When “Choice” Itself Hurts the Quality of Life
by Richard Stith
Consistent Life Network board member and Research (non-teaching) Professor of Law
Editor’s note: these ideas are more fully developed in a 2011 paper available for sale, entitled Her Choice, Her Problem: How Having a Choice Can Diminish Family Solidarity.
Here’s a question about “choice” and abortion, assisted suicide, and voluntary euthanasia: Could the very existence of these options have a negative impact on the legally-authorized choosers, no matter what they choose?
Consider that women who refuse legal abortion may be blamed for their choice by boyfriends, families, employers, and others. Infirm or dying people may find family and other caregivers upset by their refusal to agree to assisted suicide, if it’s available as a legal option.
These are the sorts of overlooked consequences of choice that this blog is about.
How Choice Harms the Chooser
Society sometimes limits choice to stop a choice that’s harmful to the chooser. For example, we might not permit people to sell their organs because they might seriously harm themselves by preferring money to health.
But there’s a second kind of harm that could befall voluntary organ sellers, not from what they choose but from their having been able to choose in the first place. Simply because they had a choice, they may lose support among friends, family, and employers.

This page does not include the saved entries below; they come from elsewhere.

(** X16.  Under the same conditions up to the extraction, if the archive
    tool exits with a code other than 0 three times in a row, the install
    script spawns it exactly three times, 2000 ms apart, then logs an error
    whose message contains the exit code and the captured output of the
    last run, and exits with status 1; the downloaded archive is left on
    disk. *)
Theorem install_extraction_fails (w : World) (totalSize size fd : Z)
    (closeErr : option JsError) (outs : nat → list ProcEvent) (codes : nat → option Z) :
  ready_to_download path_join cfg host w = true →
  zipFilePath ≠ "" → zipFilePath ≠ destDir →
  exists_in (fs w) zipFilePath = false →
  http_oracle host (count is_HttpGet (trace w)) = Response 200 totalSize (BodyFinish size) →
  fs_fault host OpStatSync zipFilePath = None →
  1048576 ≤ size →
  open_oracle host (count is_FsOpen (trace w)) = OpenOk fd closeErr →
  (∀ i, (i < 3)%nat →
        failing_run (spawn_oracle host (count is_Spawn (trace w) + i)%nat) (outs i) (codes i)) →
  let r := main w in
  r.1 = ProcessExit 1
  ∧ fs r.2 !! zipFilePath = Some (RegularFile size)
  ∧ ∃ new msg, trace r.2 = trace w ++ new
               ∧ filter (λ ev, is_io ev = true) new
                 = [HttpGet (startsWith "https://" downloadUrl) downloadUrl; SetTimeout 200;
                    FsOpen zipFilePath]
                   ++ spaced tool_spawn 3 2000
               ∧ last new = Some (ConsoleErrorObj "无法读取目录:" (new_Error msg))
               ∧ includes (Install.show_code (codes 2%nat)) msg = true
               ∧ includes (captured (outs 2%nat)) msg = true.
Proof.
  intros Hready Hzip Hdiff Hfresh Hans Hstat Hsize Hopen Hfail r. subst r.
  destruct (main_reaches_extraction w totalSize size fd closeErr
              Hready Hdiff Hfresh Hans Hstat Hsize Hopen)
    as (w4 & new4 & Hmain & Hfile & Hdest & _ & Htr4 & Hio4 & Hc4).
  destruct (ready_destination w Hready) as [Hdne _].
  destruct (unpack_loop_exhausts fmt_seconds cfg host zipFilePath destDir 3 2000 3%nat Hzip Hdne
              1 None w4 outs codes) as (Hr & Hfs & new & Htr & Hio);
    [lia | lia | by rewrite Hc4 |].
  set (run := Install.withRetry_loop _ _ _ _ _ _ _ w4) in *.
  change (3 - 1)%nat with 2%nat in Hr.
  set (inner := new_Error ("7-zip 退出码 " +:+ Install.show_code (codes 2%nat) +:+ LF
                           +:+ captured (outs 2%nat))) in *.
  assert (Hval : main w
                 = (ProcessExit 1,
                    mkWorld (fs run.2)
                      (trace run.2
                       ++ [ConsoleErrorObj "无法读取目录:"
                             (new_Error ("解压失败: " +:+ exhausted_message 3 inner))]))).
  { rewrite Hmain. unfold try_catch, exit_on_error. unfold mbind, M_bind, bind.
    unfold Install.withRetry. change (Install.iterations_left 3 1) with 3%nat. fold run.
    destruct run as [c w5]. cbn [fst] in Hr. subst c. reflexivity. }
  rewrite Hval. cbn [fst snd fs trace].
  rewrite Hfs. split; [reflexivity|]. split; [exact Hfile|].
  rewrite Htr, Htr4, <- !app_assoc. eexists. eexists. split; [reflexivity|].
  rewrite !filter_app, Hio4, Hio. split; [by rewrite app_nil_r|].
  split; [by rewrite !app_assoc, last_snoc|].
  subst inner. unfold exhausted_message. cbn [err_message].
  split; [do 4 apply includes_append_r; apply includes_middle|].
  do 6 apply includes_append_r. apply includes_end.
Qed.

(** X17.  Let every check pass and the archive file not be there.  If the
    first three answers all make the download fail in a way a handler sees,
    and each of the three unlinks asked for is carried out (the last one
    before the process exits), the install script issues exactly three
    GETs, 2000 ms apart, opens and spawns nothing, leaves no archive file,
    logs an error whose message carries the aggregate text of the retry
    executor, and exits with status 1. *)
Theorem install_download_fails (w : World) :
  ready_to_download path_join cfg host w = true →
  zipFilePath ≠ destDir →
  exists_in (fs w) zipFilePath = false →
  (∀ i, (i < 3)%nat →
        failing_answer (http_oracle host (count is_HttpGet (trace w) + i)%nat)) →
  (∀ i, (i < 3)%nat → unlink_oracle host (count is_FsUnlink (trace w) + i)%nat = true) →
  let r := main w in
  r.1 = ProcessExit 1
  ∧ fs r.2 !! zipFilePath = None
  ∧ ∃ new e, trace r.2 = trace w ++ new
             ∧ filter (λ ev, is_io ev = true) new
               = spaced (HttpGet (startsWith "https://" downloadUrl) downloadUrl) 3 2000
             ∧ last new
               = Some (ConsoleErrorObj "无法读取目录:"
                         (new_Error ("无法下载zip文件: " +:+ exhausted_message 3 e))).
Proof.
  intros Hready Hdiff Hfresh Hfail Hdone r. subst r.
  rewrite (main_download _ _ _ _ _ w Hready).
  destruct (after_checks_world w) as (prep & Hprep & Hquiet & Hframe).
  set (w0 := after_checks cfg w) in *.
  assert (Hfresh0 : exists_in (fs w0) zipFilePath = false).
  { unfold exists_in in *. by rewrite (Hframe _ Hdiff). }
  assert (Hcount : count is_HttpGet (trace w0) = count is_HttpGet (trace w)).
  { rewrite Hprep, count_app, (count_preparation is_HttpGet prep), Nat.add_0_r; try done.
    by intros [| | | | | | | |[]| | | | | | | |]. }
  assert (Hunlinks : count is_FsUnlink (trace w0) = count is_FsUnlink (trace w)).
  { rewrite Hprep, count_app, (count_preparation is_FsUnlink prep), Nat.add_0_r; try done.
    by intros [| | | | | | | |[]| | | | | | | |]. }
  destruct (download_loop_exhausts path_join fmt_seconds cfg host 3 2000 3%nat 1 None w0 Hfresh0)
    as ([e Hr] & Hgone & new & Htr & Hio);
    [lia | lia | by rewrite Hcount | by rewrite Hunlinks |].
  set (run := Install.withRetry_loop _ _ _ _ _ _ _ w0) in *.
  assert (Hval : try_catch
                   (try_catch (Install.downloadAndUnpack path_join fmt_seconds fmt_MB cfg host)
                      exit_on_error)
                   (λ err, console_error_obj "执行失败:" err) w0
                 = (ProcessExit 1,
                    mkWorld (fs run.2)
                      (trace run.2
                       ++ [ConsoleErrorObj "无法读取目录:"
                             (new_Error ("无法下载zip文件: " +:+ exhausted_message 3 e))]))).
  { unfold Install.downloadAndUnpack, try_catch, exit_on_error. unfold mbind, M_bind, bind.
    unfold Install.withRetry. change (Install.iterations_left 3 1) with 3%nat. fold run.
    destruct run as [c w1]. cbn [fst] in Hr. subst c. reflexivity. }
  rewrite Hval. cbn [fst snd fs trace]. split; [reflexivity|]. split; [exact Hgone|].
  rewrite Htr, Hprep, <- !app_assoc. eexists. exists e. split; [reflexivity|].
  rewrite !filter_app, (io_preparation prep Hquiet), Hio. split; [by rewrite app_nil_r|].
  by rewrite !app_assoc, last_snoc.
Qed.
(** Computes the invariant of the initial store. *)
Ltac initial_invariant :=
  split;
  [vm_compute; distinct_ids
  |vm_compute; repeat (constructor; [eexists; split; reflexivity|]);
   constructor].

Section RoundTrips.
Context `{Host}.

Lemma post_201_inv b st st' r :
  Mock.post b st = (st', Ok r) -> status r = 201 ->
  exists novo shown,
    Mock.check b = Ok None
    /\ Mock.build (Int (Mock.nextId st)) b = Ok novo
    /\ Mock.formatted novo = Ok shown
    /\ st' = mock_stored st novo /\ r = mock_created shown.
Proof.
  rewrite post_eq. destruct (Mock.check b) as [[m|]|e].
  - intros [= <- <-]. discriminate.
  - destruct (Mock.build _ b) as [novo|e]; [|intros [= <- <-]; discriminate].
    destruct (Mock.formatted novo) as [shown|e] eqn:Hf;
      intros [= <- <-]; [|discriminate].
    intros _. by exists novo, shown.
  - intros [= <- <-]. discriminate.
Qed.

(** The ids of the store are below [nextId], so none is the next id. *)
Lemma next_id_fresh st a :
  invariant st -> In a (Mock.atendimentos st) ->
  Mock.id a <> Int (Mock.nextId st).
Proof.
  intros [_ Hlt] Ha Hid. rewrite Forall_forall in Hlt.
  destruct (Hlt (Mock.id a)) as (z & Ez & Hz).
  - apply list_elem_of_In. unfold ids. by apply in_map.
  - rewrite Hid in Ez. injection Ez as <-. lia.
Qed.

(** X2: in the mock server, a GET of the id that a POST has just assigned
    answers 200 with the very record of the 201 response. *)
Theorem mock_get_after_post b st st' r idp :
  invariant st ->
  Mock.post b st = (st', Ok r) -> status r = 201 ->
  parseInt idp = Int (Mock.nextId st) ->
  exists r',
    Mock.get idp st' = (st', Ok r')
    /\ status r' = 200 /\ payload r' = payload r.
Proof.
  intros Hi Hp Hs Hn.
  destruct (post_201_inv _ _ _ _ Hp Hs)
    as (novo & shown & Hc & Hb & Hf & -> & ->).
  exists (mock_found shown). repeat split.
  rewrite get_eq, Hn. rewrite (find_unique _ _ novo); [by rewrite Hf| | |].
  - apply (invariant_stored st novo (build_id _ _ _ Hb) Hi).
  - simpl. apply in_or_app. right. by left.
  - by apply build_id in Hb.
Qed.

(** X3: in the mock server, a DELETE of the id that a POST has just
    assigned gives back the array as it was before the POST; only [nextId]
    has moved on. *)
Theorem mock_delete_after_post b st st' r idp :
  invariant st ->
  Mock.post b st = (st', Ok r) -> status r = 201 ->
  parseInt idp = Int (Mock.nextId st) ->
  Mock.delete idp st' = (mock_bumped st, Ok mock_deleted).
Proof.
  intros Hi Hp Hs Hn.
  destruct (post_201_inv _ _ _ _ Hp Hs)
    as (novo & shown & Hc & Hb & _ & -> & ->).
  pose proof (build_id _ _ _ Hb) as Hid.
  destruct (findIndex_present (Mock.nextId st)
              (Mock.atendimentos (mock_stored st novo)) novo)
    as (index & Hf & Hd).
  - apply (invariant_stored st novo Hid Hi).
  - simpl. apply in_or_app. right. by left.
  - exact Hid.
  - rewrite delete_eq, Hn, Hf, Hd. unfold mock_stored, mock_bumped.
    cbn [Mock.atendimentos Mock.nextId]. rewrite List.filter_app.
    cbn [List.filter]. rewrite Hid. cbn [number_eqb].
    rewrite Z.eqb_refl. cbn [negb]. rewrite app_nil_r.
    rewrite filter_keeps_all; [done|].
    intros a Ha. by apply next_id_fresh.
Qed.
(** * pixelmatch-dirs: a shallow embedding of [pixelmatch-dirs.go]

    The program walks a source directory, stages every PNG that has a
    same-named file in the target directory into a scratch directory, runs
    the pixelmatch container on the staged pair, classifies the exit status
    and prints a report.

    Organisation of the development:
    - the Go library functions the program calls on strings and paths
      ([strings.Split], [strings.TrimSpace], [strings.HasSuffix],
      [filepath.Join]) are executable functions on byte strings;
    - the operating system and the rest of the Go runtime (file system,
      [docker], the current directory, [strconv.ParseFloat], the tab
      writer) are an interface [Platform] over an abstract world; every
      call the program makes is recorded, with its answer, in the list of
      events of the run, and what it prints in the list of chunks written
      to standard output;
    - [log.Fatalf] and run-time panics are results of the run, next to
      normal termination;
    - [RefOS] is one implementation of the interface, a finite map from
      paths to files and directories, on which the program is evaluated;
    - the statements are proved for every platform, and instantiated on
      [RefOS]. [flag.Parse] is outside the embedding: [main] takes the
      positional arguments it leaves. *)

From Stdlib Require Import ZArith Ascii String.
From stdpp Require Import base option list strings gmap.

Local Open Scope Z_scope.

(** ** Go strings: the library functions the program uses *)

Module GoStrings.

(** Line feed and colon, the two separators [newDiffPixel] splits on. *)
Definition LF : ascii := "010"%char.
Definition COLON : ascii := ":"%char.

(** A one-byte string. *)
Definition char (c : ascii) : string := String c EmptyString.

(** [strings.Split(s, sep)] for a one-byte separator: the fields between
    the occurrences of [sep]; a string without [sep] gives the one-element
    list of itself, the empty string included. *)
Fixpoint Split (s : string) (sep : ascii) : list string :=
  match s with
  | EmptyString => [EmptyString]
  | String c rest =>
      if Ascii.eqb c sep then EmptyString :: Split rest sep
      else match Split rest sep with
           | field :: fields => String c field :: fields
           | [] => [String c EmptyString]
           end
  end.

(** [strings.HasSuffix(s, suffix)]:
    [len(s) >= len(suffix) && s[len(s)-len(suffix):] == suffix]. *)
Definition HasSuffix (s suffix : string) : bool :=
  let n := String.length s in
  let k := String.length suffix in
  (k <=? n)%nat && String.eqb (String.substring (n - k) k s) suffix.

(** [strings.HasPrefix]. *)
Definition HasPrefix (s pre : string) : bool := String.prefix pre s.

Definition bytes (l : list nat) : string :=
  string_of_list_ascii (map ascii_of_nat l).

(** UTF-8 encodings of the runes for which [unicode.IsSpace] holds:
    U+0009..U+000D, U+0020, U+0085, U+00A0, U+1680, U+2000..U+200A,
    U+2028, U+2029, U+202F, U+205F, U+3000. *)
Definition space_runes : list string :=
  map bytes
    [ [9%nat]; [10%nat]; [11%nat]; [12%nat]; [13%nat]; [32%nat];
      [194; 133]%nat; [194; 160]%nat; [225; 154; 128]%nat;
      [226; 128; 128]%nat; [226; 128; 129]%nat; [226; 128; 130]%nat;
      [226; 128; 131]%nat; [226; 128; 132]%nat; [226; 128; 133]%nat;
      [226; 128; 134]%nat; [226; 128; 135]%nat; [226; 128; 136]%nat;
      [226; 128; 137]%nat; [226; 128; 138]%nat; [226; 128; 168]%nat;
      [226; 128; 169]%nat; [226; 128; 175]%nat; [226; 129; 159]%nat;
      [227; 128; 128]%nat ].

Compare the plight of someone who needs expensive and time-consuming special care because of an operation forced on her by an illness – say, cancer surgery – with a person having the same health needs resulting from her free and deliberate choice (not extreme economic necessity) to excise and sell part of her body. Cheerfully-given help for the post-surgery care of the voluntary seller will be less forthcoming, for her sad situation will be said to be her own fault.
This is separate from any evaluation of which choices are good and which are bad. If the sale of one’s organs were legal, someone who refused to sell them could also be blamed for her own voluntary impoverishment. (“Don’t ask me for a loan. You could have a lot more money if you wouldn’t insist on keeping both your kidneys!”) She incurs this blame simply because of having a choice. If organ sale had remained illegal, others would have been more sympathetic to her economic needs.
Even if she made a wise choice in not selling a kidney, her having a choice to sell or not to sell may make some people less sympathetic to her financial plight. This has nothing to do with the paternalistic notion that society should intervene to save people from making unwise choices. Here we (society, the law) cause her harm simply by leaving this choice open. She may be blamed by some no matter what she does.
Care for the most vulnerable among us, those at the beginning of life and those who may be nearing the end of life, requires solidarity. Truly single parenting is nearly impossible; the help of others is needed to bear and raise a child, and solidarity with the child is needed as well. Likewise, the afflictions of age and illness are often too much to bear without family or friends standing in solidarity.
Yet autonomous choices are now being proposed for human life in its initial and final stages. Those choices concern the existence of life itself: “Should I choose abortion or birth?” and “Should I choose assisted suicide?”
But the ability to choose – to undergo or to refuse abortion or suicide – may isolate the chooser. It may leave her without the solidarity she needs to implement her choices. That undercuts real autonomy.
Throughout human history, children have been known to be the consequence of sexual relations between men and women. Both sexes knew they were equally responsible for their children. Contraception didn’t change this; it makes fertilization and birth less likely, but mother and father are still equally responsible if fertilization and birth nevertheless occur.
Elective abortion changes everything. Abortion absolutely prevents the birth of a child. A woman’s free choice for or against abortion breaks the causal link between conception and birth. It matters little what or who caused conception. It matters little that the man involved may have insisted on having unprotected intercourse when the woman didn’t want it. It is she and she alone who finally decides whether the child is to be born.
A grandmother’s “right” to assisted suicide or voluntary euthanasia means that she has been given a way out. So her suffering seems no longer to call for as much family compassion or social support. In choosing to continue living in great dependency, a grandmother may be felt to be deeply selfish, preferring to benefit herself at a heavy cost to her family.
Similarly, social policy planners may reason that the option of voluntary death diminishes any public duty to regulate toxic industries, or to secure health insurance benefits, to decrease the risk of suffering. Even if governmental acts or omissions cause suffering, it may be thought, no duty of solidarity arises where the victim has refused an accessible option of suicide.
How Choice Harms the Life Chosen
Here’s another question: can a life chosen as an option ever have the dignity of a life simply accepted? Does a child a mother once chose not to abort suffer from her having been able to choose otherwise? Does the severely disabled but suicide-rejecting person suffer from having an existence that needs to be justified? Does making choice possible bring a profound change to our perception of the life that is made optional?
Choosing to let a being live confirms a radical domination over that being, like the upraised thumb of a Roman emperor in the Coliseum – when thumbs-down was always possible.
That makes the chooser – and others – less likely to respect the object of choice.
Even if someone ends up being evaluated so highly that one would never choose her death, when an evaluation was required rather than the person simply being accepted for who she is, something very valuable has been lost.